Donovan ‘‘deliberately closes himself off from the human ties’’ which might weaken his resolve to follow orders from his superiors. Therefore he maintains his distance from the prisoners, writes Stanley Renner. But he is the first to raise the notion of duty. As the prisoners are being led down the path into the bog, he ‘‘begins the usual rigmarole about duty and how unpleasant it is.’’ Bonaparte describes Donovan’s feelings: ‘‘I never noticed that people who talk a lot about duty find it much of a trouble to them.’’ Nevertheless, his duty to avenge the killing of some Irish prisoners takes precedence over his duty to respect fellow human beings. He is driven by his obligations to the military instructions that have been given to him by Feeney. He chooses to follow these orders and blame ‘‘the deliberate inhumanity’’ of the killings on his duty to the Irish cause.
Donovan and the rest of the rebels are unable or unwilling to take any personal control of their actions out of fear of the consequences. Renner says that since Donovan and Feeney place ‘‘devotion to the cause above humanity,’’ they are unable to take any initiative over their personal behaviors. Then after Hawkins claims that he (Hawkins) would not shoot any of his chums, Donovan says to Hawkins, ‘‘You would, because you’d know you’d be shot for not doing it.’’ Because of the threat, they all are unwilling to disobey an order. They cannot do otherwise because of the fear of retribution.
Military personnel are controlled by threats of punishment for not following orders, no matter what the orders are. In Shakespeare’s Othello, Desdemona, finding herself on the horns of a dilemma, says: ‘‘I do perceive here a divided duty.’’ For her the division was between father and husband. For the rebels the division lies between the responsibility to the military and to personal morality. But fear for one’s own safety makes the individual obey the order.
Bonaparte experiences this division in his desires when he says that he hopes the prisoners would run away because he knows that he would not try to stop them. But he does not govern his own behavior. Rather, he lets someone else guide his actions. Since the prisoners do not attempt to escape, he is forced to follow the orders and participate in the executions. Michael Libermann concludes that men can be called upon to fulfill obligations that otherwise they would reject, because they have ‘‘joined a cause,’’ and then the horror of these acts is compounded when the men are forced to do things that are ‘‘unthinkable’’ in other circumstances.

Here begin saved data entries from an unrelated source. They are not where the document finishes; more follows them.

Definition upd_wordsCompleted (f : Z -> Z) (s : Store) : Store :=
  {| mode := mode s; players := players s; playersId := playersId s;
     phase := phase s; currentIdx := currentIdx s; word := word s;
     displayRaw := displayRaw s; meaning := meaning s;
     revealed := revealed s; revealedId := revealedId s;
     guessed := guessed s; guessedId := guessedId s; winner := winner s;
     result := result s; error := error s; powerUp := powerUp s;
     lives := lives s; score := score s; streak := streak s;
     scoreMultiplier := scoreMultiplier s; perfectStreak := perfectStreak s;
     achievements := achievements s; showAchievement := showAchievement s;
     powerUpsUsed := powerUpsUsed s; wordsCompleted := f (wordsCompleted s);
     doublePointsUsed := doublePointsUsed s;
     revealLetterUsed := revealLetterUsed s;
     availablePowerUps := availablePowerUps s |}.

Definition upd_doublePointsUsed (f : Z -> Z) (s : Store) : Store :=
  {| mode := mode s; players := players s; playersId := playersId s;
     phase := phase s; currentIdx := currentIdx s; word := word s;
     displayRaw := displayRaw s; meaning := meaning s;
     revealed := revealed s; revealedId := revealedId s;
     guessed := guessed s; guessedId := guessedId s; winner := winner s;
     result := result s; error := error s; powerUp := powerUp s;
     lives := lives s; score := score s; streak := streak s;
     scoreMultiplier := scoreMultiplier s; perfectStreak := perfectStreak s;
     achievements := achievements s; showAchievement := showAchievement s;
     powerUpsUsed := powerUpsUsed s; wordsCompleted := wordsCompleted s;
     doublePointsUsed := f (doublePointsUsed s);
     revealLetterUsed := revealLetterUsed s;
     availablePowerUps := availablePowerUps s |}.

Definition upd_revealLetterUsed (f : Z -> Z) (s : Store) : Store :=
  {| mode := mode s; players := players s; playersId := playersId s;
     phase := phase s; currentIdx := currentIdx s; word := word s;
     displayRaw := displayRaw s; meaning := meaning s;
     revealed := revealed s; revealedId := revealedId s;
     guessed := guessed s; guessedId := guessedId s; winner := winner s;
     result := result s; error := error s; powerUp := powerUp s;
     lives := lives s; score := score s; streak := streak s;
     scoreMultiplier := scoreMultiplier s; perfectStreak := perfectStreak s;
     achievements := achievements s; showAchievement := showAchievement s;
     powerUpsUsed := powerUpsUsed s; wordsCompleted := wordsCompleted s;
     doublePointsUsed := doublePointsUsed s;
     revealLetterUsed := f (revealLetterUsed s);
     availablePowerUps := availablePowerUps s |}.

Definition upd_availablePowerUps (f : list PowerUpKind -> list PowerUpKind) (s : Store) : Store :=
  {| mode := mode s; players := players s; playersId := playersId s;
     phase := phase s; currentIdx := currentIdx s; word := word s;
     displayRaw := displayRaw s; meaning := meaning s;
     revealed := revealed s; revealedId := revealedId s;
     guessed := guessed s; guessedId := guessedId s; winner := winner s;
     result := result s; error := error s; powerUp := powerUp s;
     lives := lives s; score := score s; streak := streak s;
     scoreMultiplier := scoreMultiplier s; perfectStreak := perfectStreak s;
     achievements := achievements s; showAchievement := showAchievement s;
     powerUpsUsed := powerUpsUsed s; wordsCompleted := wordsCompleted s;
     doublePointsUsed := doublePointsUsed s;
     revealLetterUsed := revealLetterUsed s;
     availablePowerUps := f (availablePowerUps s) |}.

(** ** JavaScript helpers *)

Module Js.

(** [String.prototype.toLowerCase] on one ASCII character. *)
Definition toLowerCase (c : ascii) : ascii :=
  let n := N_of_ascii c in
  if ((65 <=? n) && (n <=? 90))%N then ascii_of_N (n + 32) else c.

(** [arr[i] = v].  In range this is the list update.  Past the end
    JavaScript grows the array and leaves holes, which read as [undefined]:
    they are written here as [false] (an approximation, since [every]
    skips holes).  The handlers never write past the end in a reachable
    state: see [matchIndices_lt], [findIndex_Some] and [inv_length]. *)
Definition array_set (i : nat) (v : bool) (arr : list bool) : list bool :=
  if (i <? length arr)%nat then <[i := v]> arr
  else arr ++ replicate (i - length arr) false ++ [v].

(** [arr.findIndex(p)], with [None] for [-1]. *)
Fixpoint findIndex {A} (p : A -> bool) (arr : list A) : option nat :=
  match arr with
  | [] => None
  | x :: rest => if p x then Some 0%nat else S <$> findIndex p rest
  end.

(** [arr.every(Boolean)] on an array of booleans. *)
Definition every (arr : list bool) : bool := forallb (fun b => b) arr.

(** [Array.from({ length: n }, () => v)]. *)
Definition array_from (n : nat) (v : bool) : list bool := replicate n v.

(** [arr.filter((_, i) => i !== idx)]. *)
Definition filter_index {A} (idx : nat) (arr : list A) : list A :=
  delete idx arr.

End Js.

(** ** The component between two events *)

(** Calls that leave the component: [saveAchievement(id)] and
    [saveScore(finalScore, finalStreak)]. *)
Inductive Call : Type :=
  | SaveAchievement (id : AchievementId)
  | SaveScore (finalScore finalStreak : Z).

(** [store] holds the hooks.  [guessEnv] holds the values of the render in
    which the current [onGuess] callback was created: the callback, and the
    [checkAchievements] it captured, read their free variables there.
    [multiplierTimer] tells whether the 30 s timeout of the power-up effect
    is pending, [toastTimers] counts the pending 4 s timeouts that hide the
    achievement notification, [calls] lists the outgoing calls, latest
    last. *)
Record App : Type := mkApp {
  store : Store;
  guessEnv : Store;
  multiplierTimer : bool;
  toastTimers : nat;
  calls : list Call
}.

(** A handler is a sequence of effects on the pending state. *)
Definition Handler : Type := App -> App.

Definition skip : Handler := fun a => a.

Definition andThen (h1 h2 : Handler) : Handler := fun a => h2 (h1 a).

Notation "h1 >>> h2" := (andThen h1 h2) (at level 61, left associativity).

Definition when (b : bool) (h : Handler) : Handler := if b then h else skip.

Definition onStore (u : Store -> Store) : Handler := fun a =>
  {| store := u (store a); guessEnv := guessEnv a;
     multiplierTimer := multiplierTimer a; toastTimers := toastTimers a;
     calls := calls a |}.

(** The plain form [setX(v)] of a state setter. *)
Definition val {A} (v : A) : A -> A := fun _ => v.

Definition setMode f : Handler := onStore (upd_mode f).
Definition setPlayers f : Handler := onStore (upd_players f).
Definition setPhase f : Handler := onStore (upd_phase f).
Definition setCurrentIdx f : Handler := onStore (upd_currentIdx f).
Definition setWord f : Handler := onStore (upd_word f).
Definition setDisplayRaw f : Handler := onStore (upd_displayRaw f).
Definition setMeaning f : Handler := onStore (upd_meaning f).
Definition setRevealed f : Handler := onStore (upd_revealed f).
Definition setGuessed f : Handler := onStore (upd_guessed f).
Definition setWinner f : Handler := onStore (upd_winner f).
Definition setResult f : Handler := onStore (upd_result f).
Definition setError f : Handler := onStore (upd_error f).
Definition setPowerUp f : Handler := onStore (upd_powerUp f).
Definition setLives f : Handler := onStore (upd_lives f).
Definition setScore f : Handler := onStore (upd_score f).
Definition setStreak f : Handler := onStore (upd_streak f).
Definition setScoreMultiplier f : Handler := onStore (upd_scoreMultiplier f).
Definition setPerfectStreak f : Handler := onStore (upd_perfectStreak f).
Definition setAchievements f : Handler := onStore (upd_achievements f).
Definition setShowAchievement f : Handler := onStore (upd_showAchievement f).
Definition setPowerUpsUsed f : Handler := onStore (upd_powerUpsUsed f).
Definition setWordsCompleted f : Handler := onStore (upd_wordsCompleted f).
Definition setDoublePointsUsed f : Handler := onStore (upd_doublePointsUsed f).
Definition setRevealLetterUsed f : Handler := onStore (upd_revealLetterUsed f).
Definition setAvailablePowerUps f : Handler := onStore (upd_availablePowerUps f).
Definition emit (c : Call) : Handler := fun a =>
  {| store := store a; guessEnv := guessEnv a;
     multiplierTimer := multiplierTimer a; toastTimers := toastTimers a;
     calls := calls a ++ [c] |}.

Definition emitAll (cs : list Call) : Handler := fun a =>
  fold_left (fun acc c => emit c acc) cs a.

(** [setTimeout(() => setShowAchievement(null), 4000)]. *)
Definition startToastTimer : Handler := fun a =>
  {| store := store a; guessEnv := guessEnv a;
     multiplierTimer := multiplierTimer a; toastTimers := S (toastTimers a);
     calls := calls a |}.

(** [setTimeout(() => setScoreMultiplier(1), 30000)] and the
    [clearTimeout] of the effect's clean-up. *)
Definition setMultiplierTimer (b : bool) : Handler := fun a =>
  {| store := store a; guessEnv := guessEnv a;
     multiplierTimer := b; toastTimers := toastTimers a;
     calls := calls a |}.

(** ** [checkAchievements] *)

Record GameData : Type := mkGameData {
  won : bool;
  perfect : bool;
  finalScore : Z;
  livesRemaining : Z
}.

(** [if (cond) newAchievements.push(id)]. *)
Definition push (cond : bool) (id : AchievementId)
    (acc : list AchievementId) : list AchievementId :=
  if cond then acc ++ [id] else acc.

The folly of blindly following a duty has also been described in another O’Connor story, ‘‘Attack.’’ In this tale, some rebels plan an attack on a garrison of police ‘‘whose sense of duty had outrun their common sense.’’ Here, the police have lost ‘‘all sense of proportion.’’ They become so impressed with their own positions of authority that they become a nuisance to the people they are supposed to be protecting. Their notion of duty has been subverted by an obligation to the British authority, to ‘‘the cause,’’ rather than an obligation to their own sense of good behavior or morality. In both stories, as Maurice Wohlgelernter points out, the combatants use ‘‘Duty . . . as a shield for monstrous acts of evil’’ because individuals fail to take personal responsibility for their acts.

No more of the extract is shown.